By the late 1990s, as egos spiralled and the pressures of sudden fame took their toll, the scene began to founder. In many eyes, Britpop died in 1997 when Oasis unveiled Be Here Now, an album whose unfettered arrogance and bombast made it virtually unlistenable. Since the demise of Britpop, its main creators have experienced vastly conflicting fortunes. After Pulp split, the idiosyncratic Cocker became a ubiquitous media figure, hosting a series on outsider artists for the BBC, directing music videos and curating 2007's Meltdown festival on the South Bank in London. Cocker also wrote songs for the soundtrack for Harry Potter and the Goblet of Fire and played a cameo role in the film. Despite having lived in Paris since the millennium, he has become an eccentric British national treasure.
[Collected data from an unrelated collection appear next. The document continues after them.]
Lemma retrieve_all_ready (md5_prefix8 : string -> string) (k : Z)
    (ts : list Planner.SubTask) (c : Agent.Components) :
  Retriever.index_built (Retriever.bm25_retriever (Agent.retriever c)) = true ->
  Retriever.model_loaded (Retriever.contriever_retriever (Agent.retriever c)) = true ->
  exists docs, Agent.retrieve_all md5_prefix8 k ts c = (Ok docs, c).
Proof.
  intros Hb Hm. induction ts as [|t ts [docs IH]]; simpl; [eexists; reflexivity|].
  unfold Retriever.hybrid_search at 1, Retriever.bm25_search at 1,
    Retriever.contriever_search at 1.
  rewrite Hb, Hm. simpl. unfold Agent.bind. rewrite IH. eexists. reflexivity.
Qed.

Lemma retrieve_all_unbuilt (md5_prefix8 : string -> string) (k : Z)
    (t : Planner.SubTask) (ts : list Planner.SubTask) (c : Agent.Components) :
  Retriever.index_built (Retriever.bm25_retriever (Agent.retriever c)) = false ->
  Agent.retrieve_all md5_prefix8 k (t :: ts) c = (Exc Retriever.not_built, c).
Proof.
  intro Hb. simpl. unfold Retriever.hybrid_search at 1, Retriever.bm25_search at 1.
  rewrite Hb. reflexivity.
Qed.

Lemma dedup_docs_in (seen docs : list string) (d : string) :
  In d (Agent.dedup_docs seen docs) -> In d docs.
Proof.
  revert seen. induction docs as [|x xs IH]; intro seen; simpl; [tauto|].
  destruct (existsb (String.eqb x) seen).
  - intro H. right. exact (IH _ H).
  - intros [H|H]; [left; exact H | right; exact (IH _ H)].
Qed.

Lemma dedup_docs_fresh (seen docs : list string) (d : string) :
  In d (Agent.dedup_docs seen docs) -> ~ In d seen.
Proof.
  revert seen. induction docs as [|x xs IH]; intros seen H; simpl in H; [contradiction|].
  destruct (existsb (String.eqb x) seen) eqn:E; [exact (IH _ H)|].
  destruct H as [<-|H].
  - intro Hin. apply existsb_eqb_In in Hin. congruence.
  - intro Hin. apply (IH _ H). right. exact Hin.
Qed.

Lemma dedup_docs_nodup (seen docs : list string) : NoDup (Agent.dedup_docs seen docs).
Proof.
  revert seen. induction docs as [|x xs IH]; intro seen; simpl; [constructor|].
  destruct (existsb (String.eqb x) seen); [apply IH|].
  constructor; [|apply IH]. intro H. apply (dedup_docs_fresh _ _ _ H). left. reflexivity.
Qed.

(** *** A run of the [try] block of [process_question] *)

(** The [try] block updates the planner, runs the retrieval of every
    sub-task and stops at its first exception; otherwise it always reaches
    the answer: the graph is built, the fallback result is validated and
    recorded, and nothing is executed. *)
Lemma pipeline_run (md5_prefix8 : string -> string) (repr_reasoning : ReasoningResult -> string)
    (cfg : Agent.Config) (question question_id : string) (c : Agent.Components) :
  let ts := fst (Planner.decompose_task (Agent.planner c) (Planner.parse_question question)) in
  let c1 := Agent.with_planner
              (snd (Planner.decompose_task (Agent.planner c) (Planner.parse_question question))) c in
  let vr := Validator.validate_reasoning_chain (Agent.validator c) [RStep Agent.fallback_result] in
  match Agent.retrieve_all md5_prefix8 (Agent.top_k_retrieval cfg) ts c1 with
  | (Exc e, _) => Agent.pipeline md5_prefix8 repr_reasoning cfg question question_id c = (Exc e, c1)
  | (Ok docs, _) =>
      exists g, GraphBuilder.graph_initialized g = true /\
        Agent.pipeline md5_prefix8 repr_reasoning cfg question question_id c =
          (Ok (AnswerGenerator.generate_answer question_id (repr_reasoning Agent.fallback_result)
                 (Planner.question_type (Planner.parse_question question))
                 (r_confidence Agent.fallback_result * v_confidence (fst vr))
                 (firstn 3 (Agent.dedup_docs [] docs))
                 [RStep Agent.fallback_result; VStep (fst vr)]),
           Agent.with_validator (snd vr) (Agent.with_graph_builder g c1))
  end.
Proof.
  cbn zeta. unfold Agent.pipeline, Agent.bind.
  destruct (Planner.decompose_task (Agent.planner c) (Planner.parse_question question))
    as [ts p] eqn:Ed. cbn [fst snd].
  destruct (Agent.retrieve_all md5_prefix8 (Agent.top_k_retrieval cfg) ts
              (Agent.with_planner p c)) as [[docs|e] c1] eqn:Er;
    pose proof (retrieve_all_state _ _ _ _ _ _ Er) as Hc; subst c1; [|reflexivity].
  destruct (build_graph_ok (Agent.graph_builder (Agent.with_planner p c)) (Agent.dedup_docs [] docs))
    as [g [Hg [Hi _]]].
  exists g. split; [exact Hi|]. rewrite Hg.
  unfold Agent.reasoning_stage, Agent.ret.
  change (Planner.entities (Planner.parse_question question)) with (@nil string).
  cbv iota beta. cbn [Agent.validator Agent.with_graph_builder Agent.with_planner].
  destruct (Validator.validate_reasoning_chain (Agent.validator c) [RStep Agent.fallback_result])
    as [v vs]. cbn [fst snd].
  replace ts with (fst (Planner.decompose_task (Agent.planner c) (Planner.parse_question question)))
    by (rewrite Ed; reflexivity).
  rewrite execution_stage_decompose. reflexivity.
Qed.

Lemma process_question_run (md5_prefix8 : string -> string)
    (repr_reasoning : ReasoningResult -> string) (ag : Agent.MultiHopAgent) (c : Agent.Components)
    (question question_id : string) :
  Agent.system_initialized ag = true -> Agent.components ag = Some c ->
  Agent.process_question md5_prefix8 repr_reasoning ag question question_id =
  (Ok (match fst (Agent.pipeline md5_prefix8 repr_reasoning (Agent.config ag) question question_id c)
       with Ok a => a | Exc e => Agent.error_answer question_id e end),
   Agent.mkAgent (Agent.config ag)
     (Some (snd (Agent.pipeline md5_prefix8 repr_reasoning (Agent.config ag) question question_id c)))
     true).
Proof.
  intros Hi Hc. unfold Agent.process_question. rewrite Hi, Hc. simpl negb. cbv iota.
  destruct (Agent.pipeline _ _ _ _ _ c) as [[a|e] c']; reflexivity.
Qed.

(** *** The orchestrator *)

(** On an initialized orchestrator, [process_question] always returns an
    answer and keeps the system initialized with the same configuration. The
    planner records the question and its sub-tasks in [task_history], even
    when the answer is an error answer; the retriever, the reasoner and the
    executor are never changed. A non-error answer appends exactly one
    result to the validator's history and leaves the graph initialized; an
    error answer leaves the validator as it was. *)
Theorem process_question_state (md5_prefix8 : string -> string)
    (repr_reasoning : ReasoningResult -> string) (ag ag' : Agent.MultiHopAgent)
    (c : Agent.Components) (question question_id : string) (r : Result AnswerGenerator.Answer)
    (Hi : Agent.system_initialized ag = true) (Hc : Agent.components ag = Some c)
    (H : Agent.process_question md5_prefix8 repr_reasoning ag question question_id = (r, ag')) :
  exists a c', r = Ok a /\ ag' = Agent.mkAgent (Agent.config ag) (Some c') true /\
    Planner.task_history (Agent.planner c') =
      (Planner.task_history (Agent.planner c) ++
       [(question, fst (Planner.decompose_task (Agent.planner c) (Planner.parse_question question)))])%list /\
    Agent.retriever c' = Agent.retriever c /\ Agent.reasoner c' = Agent.reasoner c /\
    Agent.executor c' = Agent.executor c /\
    (AnswerGenerator.answer_type a = "error" -> Agent.validator c' = Agent.validator c) /\
    (AnswerGenerator.answer_type a <> "error" ->
       (exists v, Validator.validation_history (Agent.validator c') =
                  (Validator.validation_history (Agent.validator c) ++ [v])%list) /\
       GraphBuilder.graph_initialized (Agent.graph_builder c') = true).
Proof.
  rewrite (process_question_run _ _ _ _ _ _ Hi Hc) in H. injection H as <- <-.
  pose proof (pipeline_run md5_prefix8 repr_reasoning (Agent.config ag) question question_id c) as Hp.
  cbn zeta in Hp.
  destruct (Agent.retrieve_all _ _ _ _) as [[docs|e] c1] eqn:Er.
  - destruct Hp as [g [Hg Hp]]. rewrite Hp. cbn [fst snd].
    eexists _, _. split; [reflexivity | split; [reflexivity|]].
    split; [reflexivity|]. split; [reflexivity|]. split; [reflexivity|]. split; [reflexivity|].
    split.
    + intro Ht. exfalso. exact (classify_not_error question Ht).
    + intros _. split; [eexists; reflexivity | exact Hg].
  - rewrite Hp. cbn [fst snd].
    eexists _, _. split; [reflexivity | split; [reflexivity|]].
    split; [reflexivity|]. split; [reflexivity|]. split; [reflexivity|]. split; [reflexivity|].
    split; [reflexivity|]. intro Ht. exfalso. apply Ht. reflexivity.
Qed.

Lemma process_question_state_witness :
  exists c r ag',
    Agent.system_initialized example_agent = true /\ Agent.components example_agent = Some c /\
    Agent.process_question (fun s => s) reasoning_type example_agent
      "Who developed the Theory of Relativity?" "q1" = (r, ag') /\
    exists a, r = Ok a.
Proof.
  destruct (Agent.components example_agent) as [c|] eqn:Ec;
    [|vm_compute in Ec; discriminate Ec].
  destruct (Agent.process_question (fun s => s) reasoning_type example_agent
              "Who developed the Theory of Relativity?" "q1") as [r ag'] eqn:E.
  assert (Hi : Agent.system_initialized example_agent = true) by (vm_compute; reflexivity).
  destruct (process_question_state (fun s => s) reasoning_type example_agent ag' c
              "Who developed the Theory of Relativity?" "q1" r Hi Ec E) as [a [c' [Hr _]]].
  exists c, r, ag'. split; [exact Hi | split; [reflexivity | split; [reflexivity|]]].
  exists a. exact Hr.
Defined.

Lemma firstn_in {A} (n : nat) (l : list A) (x : A) : In x (firstn n l) -> In x l.
Proof. intro Hx. rewrite <- (firstn_skipn n l). apply in_or_app. left. exact Hx. Qed.

(** The evidence of an answer holds at most three documents, pairwise
    distinct, each of them one of the retriever's documents. *)
Theorem process_question_evidence (md5_prefix8 : string -> string)
    (repr_reasoning : ReasoningResult -> string) (ag ag' : Agent.MultiHopAgent)
    (c : Agent.Components) (question question_id : string) (a : AnswerGenerator.Answer)
    (Hi : Agent.system_initialized ag = true) (Hc : Agent.components ag = Some c)
    (H : Agent.process_question md5_prefix8 repr_reasoning ag question question_id = (Ok a, ag')) :
  (List.length (AnswerGenerator.evidence a) <= 3)%nat /\ NoDup (AnswerGenerator.evidence a) /\
  incl (AnswerGenerator.evidence a)
    (Retriever.bm25_documents (Retriever.bm25_retriever (Agent.retriever c))
     ++ Retriever.documents (Agent.retriever c)).
Proof.
  rewrite (process_question_run _ _ _ _ _ _ Hi Hc) in H. injection H as Ha _.
  pose proof (pipeline_run md5_prefix8 repr_reasoning (Agent.config ag) question question_id c) as Hp.
  cbn zeta in Hp.
  destruct (Agent.retrieve_all _ _ _ _) as [[docs|e] c1] eqn:Er.
  - destruct Hp as [g [_ Hp]]. rewrite Hp in Ha. cbn [fst] in Ha. subst a.
    cbn [AnswerGenerator.generate_answer AnswerGenerator.evidence].
    split; [apply firstn_le_length|]. split; [apply RetrieverFacts.nodup_firstn, dedup_docs_nodup|].
    intros d Hd. apply firstn_in, dedup_docs_in in Hd.
    exact (retrieve_all_docs _ _ _ _ _ _ Er d Hd).
  - rewrite Hp in Ha. cbn [fst] in Ha. subst a. cbn.
    split; [lia | split; [constructor | intros d []]].
Qed.

Lemma process_question_evidence_witness :
  exists c a ag',
    Agent.system_initialized example_agent = true /\ Agent.components example_agent = Some c /\
    Agent.process_question (fun s => s) reasoning_type example_agent
      "Who developed the Theory of Relativity?" "q1" = (Ok a, ag') /\
    (List.length (AnswerGenerator.evidence a) <= 3)%nat.
Proof.
  destruct (Agent.components example_agent) as [c|] eqn:Ec;
    [|vm_compute in Ec; discriminate Ec].
  destruct (Agent.process_question (fun s => s) reasoning_type example_agent
              "Who developed the Theory of Relativity?" "q1") as [[a|e] ag'] eqn:E;
    [|vm_compute in E; discriminate E].
  assert (Hi : Agent.system_initialized example_agent = true) by (vm_compute; reflexivity).
  destruct (process_question_evidence (fun s => s) reasoning_type example_agent ag' c
              "Who developed the Theory of Relativity?" "q1" a Hi Ec E) as [Hl _].
  exists c, a, ag'. split; [exact Hi | split; [reflexivity | split; [reflexivity | exact Hl]]].
Defined.

Lemma process_question_unbuilt (md5_prefix8 : string -> string)
    (repr_reasoning : ReasoningResult -> string) (ag : Agent.MultiHopAgent) (c : Agent.Components)
    (question question_id : string) :
  Agent.system_initialized ag = true -> Agent.components ag = Some c ->
  Retriever.index_built (Retriever.bm25_retriever (Agent.retriever c)) = false ->
  exists c', Agent.process_question md5_prefix8 repr_reasoning ag question question_id =
               (Ok (Agent.error_answer question_id Retriever.not_built),
                Agent.mkAgent (Agent.config ag) (Some c') true) /\
             Agent.retriever c' = Agent.retriever c.
Proof.
  intros Hi Hc Hb. rewrite (process_question_run _ _ _ _ _ _ Hi Hc).
  pose proof (pipeline_run md5_prefix8 repr_reasoning (Agent.config ag) question question_id c) as Hp.
  cbn zeta in Hp.
  destruct (decompose_task_nonempty (Agent.planner c) (Planner.parse_question question))
    as [t [ts Ets]].
  rewrite Ets in Hp. rewrite retrieve_all_unbuilt in Hp by exact Hb.
  rewrite Hp. eexists. split; reflexivity.
Qed.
However, his eponymous 2006 solo album and a record he released last year under the pseudonym of Relaxed Muscle both sold modestly.
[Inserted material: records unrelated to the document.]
Lemma hours_cell_rounds ns :
  exists h, hours_cell (Some ns) = VFloat h /\
            rounds_to_2_decimals (elapsed_hours ns) h.
Proof.
  eexists. split; [apply hours_cell_Some|].
  exists (rint (elapsed_hours ns * 100)).
  set (x := elapsed_hours ns).
  destruct (rint_close (x * 100)) as [Hc He].
  set (n := rint (x * 100)) in *.
  rewrite Qred_correct.
  split; [reflexivity|].
  assert (inject_Z n / 100 == inject_Z n * (1 # 100))%Q as -> by reflexivity.
  apply Qabs_Qle_condition in Hc as [H1 H2].
  split.
  - apply Qabs_Qle_condition. split; lra.
  - intros Ht. apply He.
    destruct (Qlt_le_dec (x - inject_Z n * (1 # 100)) 0) as [Hneg|Hpos].
    + rewrite Qabs_neg in Ht by lra. rewrite Qabs_neg by lra. lra.
    + rewrite Qabs_pos in Ht by lra. rewrite Qabs_pos by lra. lra.
Qed.

Lemma rint_nonneg q : (0 <= q)%Q -> 0 <= rint q.
Proof.
  intros Hq. assert (0 <= Qfloor q) as Hf.
  { change 0 with (Qfloor 0). by apply Qfloor_resp_le. }
  unfold rint. destruct (_ ?= _)%Q; [destruct (Z.even _)|..]; lia.
Qed.

Lemma hours_cell_nonneg ns :
  0 <= ns -> exists h, hours_cell (Some ns) = VFloat h /\ (0 <= h)%Q.
Proof.
  intros Hns. eexists. split; [apply hours_cell_Some|].
  rewrite Qred_correct.
  assert (0 <= elapsed_hours ns * 100)%Q as Hx.
  { unfold elapsed_hours, NS_PER_SECOND.
    assert (0 <= inject_Z ns)%Q by (change 0%Q with (inject_Z 0); by rewrite <- Zle_Qle).
    assert (inject_Z ns / inject_Z 1000000000 / 3600 * 100
            == inject_Z ns * (1 # 36000000000))%Q as -> by (unfold Qdiv; cbn; ring).
    lra. }
  apply rint_nonneg in Hx.
  assert (0 <= inject_Z (rint (elapsed_hours ns * 100)))%Q
    by (change 0%Q with (inject_Z 0); by rewrite <- Zle_Qle).
  assert (inject_Z (rint (elapsed_hours ns * 100)) / 100
          == inject_Z (rint (elapsed_hours ns * 100)) * (1 # 100))%Q as ->
    by reflexivity.
  lra.
Qed.

Lemma astype_str_object col k v :
  col !! k = Some v -> is_datetime_cell v = false ->
  astype_str col !! k = Some (str_cell v).
Proof.
  intros Hk Hv. unfold astype_str.
  destruct (forallb is_datetime_cell col) eqn:E.
  - rewrite forallb_forall in E.
    assert (is_datetime_cell v = true) as Hc.
    { apply E, list_elem_of_In, list_elem_of_lookup. eauto. }
    congruence.
  - rewrite list_lookup_fmap, Hk. reflexivity.
Qed.

Lemma Timedelta_one_day : Timedelta_days 1 = ONE_DAY.
Proof. vm_compute. reflexivity. Qed.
Oasis have continued to fill stadiums around the globe but have seemed stuck in a state of creative stasis since the late 1990s, with each album appearing to deliver diminishing returns on its predecessor. Forever in thrall to the Beatles, Noel Gallagher's musical conservatism has remained stubbornly in place even as his once-majestic songwriting abilities have declined. The Guardian summarised the mood in the UK last week when it reviewed Dig Out Your Soul under the weary headline "While their guitars gently plod". "They sound as if they're killing themselves trying to come up with something that'll do," sighed their critic, Alexis Petridis.
To Gallagher's undoubted chagrin, however, it is Blur's frontman, Albarn, who has proved to be the Renaissance man of the Britpop generation. With Blur in a seemingly permanent hiatus, Albarn has enjoyed critical and commercial success with both Gorillaz, the "virtual" band that he formed with the Tank Girl illustrator Jamie Hewlett, and the dub-inclined The Good The Bad and The Queen, a supergroup whose members include the former Verve guitarist Simon Tong and the former Clash bassist Paul Simonon.
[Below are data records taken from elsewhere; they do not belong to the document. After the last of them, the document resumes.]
(** * Inventory-management back end: stock, order and product services

    A shallow embedding of the service layer (StockService,
    SalesOrderService, PurchaseOrderService, ProductService,
    WarehouseService, SupplierService), of the middlewares (errorHandler,
    authenticate, authorize) and of the part of the relational schema they
    run on (prisma/migrations/20250802180117_init/migration.sql).

    Conventions of the model:
    - a table is the list of its rows in rowid order together with its
      AUTOINCREMENT counter; a query without orderBy on a table that has no
      index but its primary key scans in that order; on Product, which has
      indexes on sku and barcode, which matching row findFirst returns is
      the database's choice ([Choice]);
    - ids and quantities are Prisma [Int] columns, modelled as [Z], and
      requests carry integers; prices are JavaScript numbers that the
      services only carry, modelled as [Q]. The model has no upper bound on
      a quantity: it agrees with the code for quantities within [Int_range],
      where the arithmetic on JavaScript numbers is exact and the column
      takes the result;
    - timestamps (createdAt, updatedAt) are left out;
    - an order row carries its items, as the ORM presents the relation
      ([include: { items: true }], nested [items: { create: ... }]);
    - a service is a computation in the monad [Prisma]: it reads and writes
      the database and may throw; [transaction] rolls the writes back when
      its body throws. Requests are run one after the other; where a
      service reads and writes outside a transaction, the interleaving of
      two requests is written out ([createStock_overlapped],
      [createSalesOrder_overlapped]). *)

From Stdlib Require Import ZArith List Permutation Ascii String Bool Lia DecimalString.
From Stdlib Require QArith Qround.
Import ListNotations.

Local Open Scope string_scope.
Local Open Scope list_scope.
Local Open Scope Z_scope.

(** ** Data model *)

Definition number : Type := QArith_base.Q.

Module Category.
Record t := mk { id : Z; name : string }.
End Category.

Module Supplier.
Record t := mk { id : Z; name : string; email : string }.
End Supplier.

Module Warehouse.
Record t := mk { id : Z; name : string; capacity : Z; address : string }.
End Warehouse.

Module Location.
Record t := mk { id : Z; name : string; warehouseId : Z }.
End Location.

Module Product.
Record t := mk {
  id : Z; name : string; sku : string; barcode : string;
  categoryId : Z; supplierId : Z; warehouseId : Z;
  unitPrice : number; price : number }.
End Product.

(** The body of a create-product request. *)
Module ProductData.
Record t := mk {
  name : string; sku : string; barcode : string;
  categoryId : Z; supplierId : Z; warehouseId : Z;
  unitPrice : number; price : number }.

Definition row (d : t) (i : Z) : Product.t :=
  Product.mk i (name d) (sku d) (barcode d) (categoryId d) (supplierId d)
             (warehouseId d) (unitPrice d) (price d).
End ProductData.

(** The body of an update-product request: every field is optional. *)
Module ProductUpdate.
Record t := mk {
  name : option string; unitPrice : option number; price : option number;
  categoryId : option Z; supplierId : option Z; warehouseId : option Z }.

Definition or_else {A : Type} (o : option A) (d : A) : A :=
  match o with Some a => a | None => d end.

Definition apply (u : t) (p : Product.t) : Product.t :=
  Product.mk (Product.id p)
    (or_else (name u) (Product.name p))
    (Product.sku p) (Product.barcode p)
    (or_else (categoryId u) (Product.categoryId p))
    (or_else (supplierId u) (Product.supplierId p))
    (or_else (warehouseId u) (Product.warehouseId p))
    (or_else (unitPrice u) (Product.unitPrice p))
    (or_else (price u) (Product.price p)).
End ProductUpdate.
(** [v.k] for a [v] that is neither [undefined] nor [null].  The client
    reads only the names [candidates], [content], [parts], [text],
    [promptFeedback], [blockReason], [guild_id], [name], [retry_after]
    and [length]; of these, only [length] exists on a prototype chain. *)
Definition prop (v : value) (k : string) : value :=
  match v with
  | VObj fields => obj_get fields k
  | VArr elems own =>
      if String.eqb k "length" then VNum (inject_Z (Z.of_nat (length elems)))
      else match index_of_key (length elems) k with
           | Some n => nth n elems VUndefined
           | None => obj_get own k
           end
  | VStr s =>
      if String.eqb k "length" then VNum (inject_Z (Z.of_nat (String.length s)))
      else match index_of_key (String.length s) k with
           | Some n => char_at s n
           | None => VUndefined
           end
  | _ => VUndefined
  end.

(** [v[n]] for a [v] that is neither [undefined] nor [null]. *)
Definition at_index (v : value) (n : nat) : value :=
  match v with
  | VArr elems _ => nth n elems VUndefined
  | VStr s => char_at s n
  | VObj fields => obj_get fields (dec n)
  | _ => VUndefined
  end.

(** [v.k = x] in sloppy mode, for a [v] that is neither [undefined] nor
    [null]: an object or an array gets the property, a primitive drops
    the assignment silently.  [k] is not an index and not [length]. *)
Definition assign (v : value) (k : string) (x : value) : value :=
  match v with
  | VObj fields => VObj (obj_set fields k x)
  | VArr elems own => VArr elems (obj_set own k x)
  | _ => v
  end.

(** [`${v}`] *)
Definition to_string (rt : js_runtime) (v : value) : string :=
  match v with
  | VStr s => s
  | VUndefined => "undefined"
  | VNull => "null"
  | VBool true => "true"
  | VBool false => "false"
  | _ => to_string_other rt v
  end.

(** [v > 0] *)
Definition gt0 (rt : js_runtime) (v : value) : bool :=
  match v with
  | VNum q => negb (Qle_bool q 0)
  | VBool b => b
  | VUndefined | VNull => false
  | _ => gt0_other rt v
  end.

End JSValue.

Import JSValue.

(** ** Promises that talk to the network and to the console *)

Module Effects.

Record http_response := { status : Z; data : value }.

(** What the network does with one request: an answer with a status
    code, or none at all (refused connection, time-out, malformed
    request).  The text is the message of the error that [axios] builds. *)
Inductive exchange :=
| NoResponse (message : string)
| Responded (r : http_response).

(** The value that a rejected promise carries and that [catch] binds:
    an [AxiosError] (with [response] when the server answered) or a
    [TypeError] (never with [response]). *)
Record js_error := { err_response : option http_response; err_message : string }.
Last year, Albarn again joined with Hewlett to create Monkey: Journey to the West, an audacious Mandarin opera based on a 16th century Chinese novel and featuring a cast of hundreds of Oriental actors, dancers and acrobats. Albarn's inventive soundtrack was lauded by both pop and opera fans alike as the spectacular production opened at the Manchester International Festival and then toured Europe and America.
It would be easy, in the circumstances, to see Suede's Anderson as the Britpop totem whose fortunes have declined the furthest in the intervening years, but it is an interpretation that he fiercely rejects. Now clean living and happily settled, he speaks of having found a new inner peace and independence. "I know not many people will hear Wilderness and it simply doesn't bother me in the slightest," he claims. "It is the first record I've ever made where I haven't had to worry about chart positions or radio play or second-guessing journalists, and I have found that new freedom fantastically liberating. This is exactly the album I wanted to make and, really, what else matters?"
Yet Anderson must inevitably keep abreast of the activities of people such as Albarn and Cocker, his fellow graduates of the Britpop Class of 1995? It is only human nature. The question is hardly asked before it is emphatically rebutted: "No! I have absolutely no idea what they are doing." There's a pause, and an exasperated sigh. "I simply don't care either way. They are just not people who are on my radar."